What to do
Please output exactly the part of the records below that opens with the line containing "destruct (consume_minus sp) as [negative ds]. cbn [fst snd]." and closes with the line containing "destruct (_ || _) eqn:E1;", both lines included, and nothing else.

** Material shown follows **

Lemma ap_is_binop (f : APInt -> APInt -> APInt) (g : Z -> Z -> Z) a b w x y :
  (forall a b, getBitWidth a = getBitWidth b -> ap_is (f a b) (getBitWidth a) (g (ap_bits a) (ap_bits b))) ->
  (g (x mod 2 ^ w) (y mod 2 ^ w) mod 2 ^ w = g x y mod 2 ^ w) ->
  ap_is a w x -> ap_is b w y -> ap_is (f a b) w (g x y).
Proof.
  intros Hf Hg [Ha Hx] [Hb Hy]. assert (Hw : getBitWidth a = getBitWidth b) by congruence.
  eapply ap_is_congr; [rewrite <- Ha; apply (Hf a b Hw)|]. rewrite Hx, Hy. exact Hg.
Qed.

Lemma ap_add_is a b w x y : ap_is a w x -> ap_is b w y -> ap_is (ap_add a b) w (x + y).
Proof. apply ap_is_binop; [exact ap_add_law|]. symmetry. apply Zplus_mod. Qed.
Lemma ap_sub_is a b w x y : ap_is a w x -> ap_is b w y -> ap_is (ap_sub a b) w (x - y).
Proof. apply ap_is_binop; [exact ap_sub_law|]. symmetry. apply Zminus_mod. Qed.
Lemma ap_mul_is a b w x y : ap_is a w x -> ap_is b w y -> ap_is (ap_mul a b) w (x * y).
Proof. apply ap_is_binop; [exact ap_mul_law|]. symmetry. apply Zmult_mod. Qed.

Lemma ap_bitwise_is f g a b w x y : 0 <= w ->
  (forall a b, getBitWidth a = getBitWidth b -> ap_is (f a b) (getBitWidth a) (g (ap_bits a) (ap_bits b))) ->
  (forall x y, g (x mod 2 ^ w) (y mod 2 ^ w) = g x y mod 2 ^ w) ->
  ap_is a w x -> ap_is b w y -> ap_is (f a b) w (g x y).
Proof. intros Hw Hf Hg. apply ap_is_binop; [exact Hf|]. rewrite Hg. apply Zmod_mod. Qed.

Lemma ap_neg_is a w x : ap_is a w x -> ap_is (ap_neg a) w (- x).
Proof.
  apply ap_is_unop; [exact ap_neg_law|]. rewrite <- (Z.sub_0_l x), <- (Z.sub_0_l (x mod _)), Zminus_mod, Zmod_mod.
  symmetry. apply Zminus_mod.
Qed.
Lemma ap_not_is a w x : ap_is a w x -> ap_is (ap_not a) w (Z.lnot x).
Proof.
  apply ap_is_unop; [exact ap_not_law|]. unfold Z.lnot. rewrite <- !Z.sub_1_r.
  replace (- x - 1) with (-1 - x) by lia. replace (- (x mod 2 ^ w) - 1) with (-1 - x mod 2 ^ w) by lia.
  rewrite Zminus_mod, Zmod_mod. symmetry. apply Zminus_mod.
Qed.
Lemma ap_shl_is a w x n : 0 <= n <= w -> ap_is a w x -> ap_is (ap_shl a n) w (x * 2 ^ n).
Proof.
  intros Hn Ha. assert (Hn' : 0 <= n <= getBitWidth a) by (destruct Ha; lia).
  eapply ap_is_congr; [destruct Ha as [<- _]; apply (ap_shl_law a n Hn')|]. destruct Ha as [_ ->].
  rewrite Zmult_mod, Zmod_mod. symmetry. apply Zmult_mod.
Qed.

(** Widening to a width that holds the value keeps it. *)
Lemma aps_value_nonneg s : 0 <= aps_value s -> aps_value s = ap_bits (aps_int s).
Proof.
  unfold aps_value, ap_signed, signed. pose proof (ap_bits_range (aps_int s)).
  destruct (isUnsigned s); [lia|]. destruct (_ <? _); lia.
Qed.

Lemma aps_value_neg s : aps_value s < 0 -> aps_value s = ap_signed (aps_int s).
Proof. unfold aps_value. pose proof (ap_bits_range (aps_int s)). destruct (isUnsigned s); lia. Qed.

Lemma active_bits_range a : 0 <= getActiveBits a < 2 ^ 32.
Proof.
  rewrite getActiveBits_law. split; [apply bit_length_nonneg|]. pose proof (ap_width_range a). pose proof (ap_bits_range a).
  assert (bit_length (ap_bits a) <= getBitWidth a); [|lia]. apply bit_length_le; lia.
Qed.

Lemma signedWidth_spec s : signedWidth s = signed_bits (aps_value s).
Proof.
  unfold signedWidth. rewrite aps_isNegative_law. destruct (Z.ltb_spec (aps_value s) 0) as [Hn|Hn].
  - rewrite getSignificantBits_law, aps_value_neg by exact Hn. reflexivity.
  - pose proof (active_bits_range (aps_int s)). unfold u64_add, u64, wrapu.
    rewrite Z.mod_small by lia. rewrite getActiveBits_law, <- aps_value_nonneg by exact Hn.
    unfold signed_bits. destruct (Z.ltb_spec (aps_value s) 0); [lia|reflexivity].
Qed.

Lemma signed_bits_u s : 1 <= signed_bits (aps_value s) <= 2 ^ 32.
Proof.
  split; [apply signed_bits_pos|]. pose proof (ap_width_range (aps_int s)). pose proof (ap_bits_range (aps_int s)).
  destruct (Z.ltb_spec (aps_value s) 0) as [Hn|Hn].
  - rewrite aps_value_neg by exact Hn. transitivity (getBitWidth (aps_int s)); [|lia].
    apply fits_signed_bits; [lia|]. apply signed_range; lia.
  - transitivity (getBitWidth (aps_int s) + 1); [|lia]. apply fits_signed_bits; [lia|].
    rewrite aps_value_nonneg by exact Hn. unfold fits_signed. rewrite Z.pow_add_r by lia. lia.
Qed.

Lemma signedBits_spec s w : 0 < w < 2 ^ 32 -> ap_is (signedBits s w) w (aps_value s).
Proof. intros Hw. unfold signedBits, aps_value. destruct (isUnsigned s); [apply zextOrTrunc_law|apply sextOrTrunc_law]; exact Hw. Qed.

Lemma mathIntAttr_spec s : mathIntAttr s = attr_of (VInt (aps_value s)).
Proof. unfold mathIntAttr. rewrite aps_toString_law. reflexivity. Qed.

Lemma integer_spec a w z : ap_is a w z -> fits_signed w z -> integer a = attr_of (VInt z).
Proof.
  intros Ha Hf. unfold integer. rewrite mathIntAttr_spec. unfold aps_value.
  destruct (aps_parts a false) as [-> ->]. rewrite (ap_is_signed _ _ _ Ha Hf). reflexivity.
Qed.

(** ** Decoding *)

Lemma forallb_digits ds : forallb is_digit ds = true <-> Forall (fun c => is_digit c = true) ds.
Proof. induction ds as [|c ds IH]; cbn; [split; constructor|]. rewrite andb_true_iff, Forall_cons, IH. reflexivity. Qed.

(** The spelling less its sign. *)
Definition magnitude_of (sp : list Z) : list Z := snd (consume_minus sp).

(** What the checks of [parseCanonicalMathInt] let through. *)
Definition canonical (sp : list Z) : Prop :=
  let ds := magnitude_of sp in
  Forall (fun c => is_digit c = true) ds /\ ds <> [] /\ (head ds = Some 48 -> length ds = 1%nat) /\
  (fst (consume_minus sp) = true -> ds <> [48]) /\ Z.of_nat (length ds) <= 2 ^ 30 - 1.

Lemma parse_canonical sp s : parseCanonicalMathInt sp = inr s -> canonical sp.
Proof.
  unfold parseCanonicalMathInt, canonical, magnitude_of. case_bool_decide; [discriminate|].
  destruct (consume_minus sp) as [negative ds]. cbn [fst snd].
  destruct (_ || _) eqn:E1; [discriminate|]. destruct (_ && bool_decide (head ds = Some 48)) eqn:E2; [discriminate|].
  destruct (forallb is_digit ds) eqn:E3; cbn [negb]; [|discriminate]. destruct (negative && _) eqn:E4; [discriminate|].
  destruct (Z.ltb_spec ((u32_max - 1) / 4) (Z.of_nat (length ds))) as [|Hl]; [discriminate|]. intros _.
  change ((u32_max - 1) / 4) with 1073741823 in Hl. apply orb_false_iff in E1 as [E1 _]. apply Z.eqb_neq in E1.
  split; [apply forallb_digits, E3|]. split; [intros ->; apply E1; reflexivity|]. split; [|split; [|lia]].
  - intros Hh. rewrite Hh in E2. rewrite bool_decide_eq_true_2, andb_true_r in E2 by reflexivity.
    apply Z.ltb_ge in E2. lia.
  - intros -> ->. rewrite bool_decide_eq_true_2 in E4 by reflexivity. discriminate.
Qed.

Lemma canonical_parse sp : canonical sp -> exists s, parseCanonicalMathInt sp = inr s.
Proof.
  unfold canonical, magnitude_of, parseCanonicalMathInt. intros (Hf & Hne & Hz & Hn & Hl).
  rewrite (bool_decide_eq_false_2 (sp = [])) by (intros ->; apply Hne; reflexivity).
  destruct (consume_minus sp) as [negative ds]. cbn [fst snd] in *. destruct ds as [|d ds]; [congruence|].
  assert (Hd : is_digit d = true) by (apply Forall_inv in Hf; exact Hf). unfold is_digit in Hd.
  destruct (Z.eqb_spec (Z.of_nat (length (d :: ds))) 0); [cbn in *; lia|]. cbn [orb head].
  rewrite (bool_decide_eq_false_2 (Some d = Some 43)) by (intros [= ->]; discriminate Hd).
  replace ((1 <? Z.of_nat (length (d :: ds))) && bool_decide (Some d = Some 48)) with false.
  2: { symmetry. apply andb_false_iff. case_bool_decide as E; [|auto]. left. apply Z.ltb_ge.
       rewrite (Hz E). lia. }
  apply forallb_digits in Hf. rewrite Hf. cbn [negb].
  replace (negative && bool_decide (d :: ds = [48])) with false.
  2: { symmetry. apply andb_false_iff. destruct negative; [right; apply bool_decide_eq_false_2; auto|auto]. }
  destruct (Z.ltb_spec ((u32_max - 1) / 4) (Z.of_nat (length (d :: ds)))) as [Hbig|_]; [|eauto].
  change ((u32_max - 1) / 4) with 1073741823 in Hbig. lia.
Qed.

(** The value a canonical spelling stands for. *)
Lemma canonical_spell sp : canonical sp -> exists z, sp = spell z /\ Z.of_nat (length (spell z)) <= 2 ^ 30.
Proof.
  unfold canonical, magnitude_of. intros (Hf & Hne & Hz & Hn & Hl). pose proof (decimal_bound _ Hf) as [Hp _].
  pose proof (spell_magnitude_unique _ Hf Hne Hz) as Hu. destruct sp as [|c sp]; [cbn in Hne; congruence|].
  cbn [consume_minus] in *. destruct (Z.eqb_spec c 45) as [->|Hc]; cbn [fst snd] in *.
  - exists (- decimal sp). assert (decimal sp <> 0).
    { intros E. rewrite E in Hu. apply (Hn eq_refl). rewrite <- Hu. reflexivity. }
    assert (E : spell (- decimal sp) = 45 :: sp).
    { unfold spell. destruct (Z.ltb_spec (- decimal sp) 0); [|lia]. rewrite Z.opp_involutive, Hu. reflexivity. }
    rewrite E. split; [reflexivity|]. cbn [length]. lia.
  - exists (decimal (c :: sp)). assert (E : spell (decimal (c :: sp)) = c :: sp).
    { unfold spell. destruct (Z.ltb_spec (decimal (c :: sp)) 0); [lia|exact Hu]. }
    rewrite E. split; [reflexivity|]. lia.
Qed.

Lemma consume_minus_spell z : consume_minus (spell z) = (z <? 0, spell_magnitude (Z.abs z)).
Proof.
  unfold spell. destruct (Z.ltb_spec z 0); [rewrite Z.abs_neq by lia; reflexivity|]. rewrite Z.abs_eq by lia.
  destruct (spell_magnitude_spec z) as (_ & Hf & d & more & E & _); [lia|]. rewrite E in *.
  apply Forall_inv in Hf. unfold is_digit in Hf. cbn [consume_minus]. destruct (Z.eqb_spec d 45); [lia|reflexivity].
Qed.

(** The parser reads the integer that is spelled. *)
Lemma parse_value sp s : parseCanonicalMathInt sp = inr s -> sp = spell (aps_value s).
Proof.
  intros H. pose proof (parse_canonical _ _ H) as Hc. destruct (canonical_spell _ Hc) as (z & Ez & _). rewrite Ez. f_equal.
  destruct Hc as (Hf & Hne & _ & _ & Hl). pose proof (decimal_bound _ Hf) as [Hp Hb]. unfold magnitude_of in *. revert H. unfold parseCanonicalMathInt.
  case_bool_decide; [discriminate|]. destruct (consume_minus sp) as [negative ds] eqn:Em. cbn [fst snd] in *.
  destruct (_ || _); [discriminate|]. destruct (_ && _); [discriminate|]. destruct (negb _); [discriminate|]. destruct (negative && _); [discriminate|]. destruct (_ <? _); [discriminate|].
  intros [= <-]. set (n := Z.of_nat (length ds)) in *. assert (Hn : 0 <= n) by (unfold n; lia).
  assert (Hw : wrapu 32 (n * 4 + 1) = n * 4 + 1) by (unfold wrapu; apply Z.mod_small; lia). rewrite Hw.
  assert (Hpow : decimal ds < 2 ^ (n * 4)).
  { eapply Z.lt_le_trans; [exact Hb|]. rewrite Z.mul_comm, Z.pow_mul_r by lia. change (2 ^ 4) with 16. apply Z.pow_le_mono_l. lia. }
  assert (Hpow' : 2 ^ (n * 4 + 1) = 2 * 2 ^ (n * 4)) by (rewrite Z.pow_add_r by lia; lia).
  destruct (ap_of_digits_law (n * 4 + 1) ds ltac:(lia) Hne Hf ltac:(lia)) as [Ew Eb]. rewrite Z.mod_small in Eb by lia.
  assert (Ev : z = if negative then - decimal ds else decimal ds).
  { rewrite Ez, consume_minus_spell in Em. injection Em as <- <-. destruct (spell_magnitude_spec (Z.abs z)) as (-> & _); [lia|]. destruct (Z.ltb_spec z 0); lia. }
  rewrite Ev. unfold aps_value. destruct negative; cbn [negb].
  - destruct (aps_parts (ap_neg (ap_of_digits (n * 4 + 1) ds)) false) as [-> ->]. unfold ap_signed. destruct (ap_neg_law (ap_of_digits (n * 4 + 1) ds)) as [-> ->].
    rewrite Ew, Eb. symmetry. apply signed_mod; [lia|]. unfold fits_signed. lia.
  - destruct (aps_parts (ap_of_digits (n * 4 + 1) ds) true) as [-> ->]. rewrite Eb. reflexivity.
Qed.

Lemma spell_canonical z : small z -> canonical (spell z).
Proof.
  intros Hz. pose proof (small_digits z Hz) as Hl. unfold canonical, magnitude_of. rewrite consume_minus_spell.
  cbn [fst snd]. destruct (spell_magnitude_spec (Z.abs z)) as (Hd & Hf & d & more & E & H1 & H2); [lia|].
  split; [exact Hf|]. rewrite E in *. split; [discriminate|]. split; [|split; [|exact Hl]].
  - intros [= ->]. destruct H2 as [->|H2]; [reflexivity|]. exfalso. apply H1; [exact H2|reflexivity].
  - intros Hneg [= -> ->]. apply H1; [lia|reflexivity].
Qed.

** End of Material shown **

Result for this exercise
  destruct (consume_minus sp) as [negative ds]. cbn [fst snd].
  destruct (_ || _) eqn:E1; [discriminate|]. destruct (_ && bool_decide (head ds = Some 48)) eqn:E2; [discriminate|].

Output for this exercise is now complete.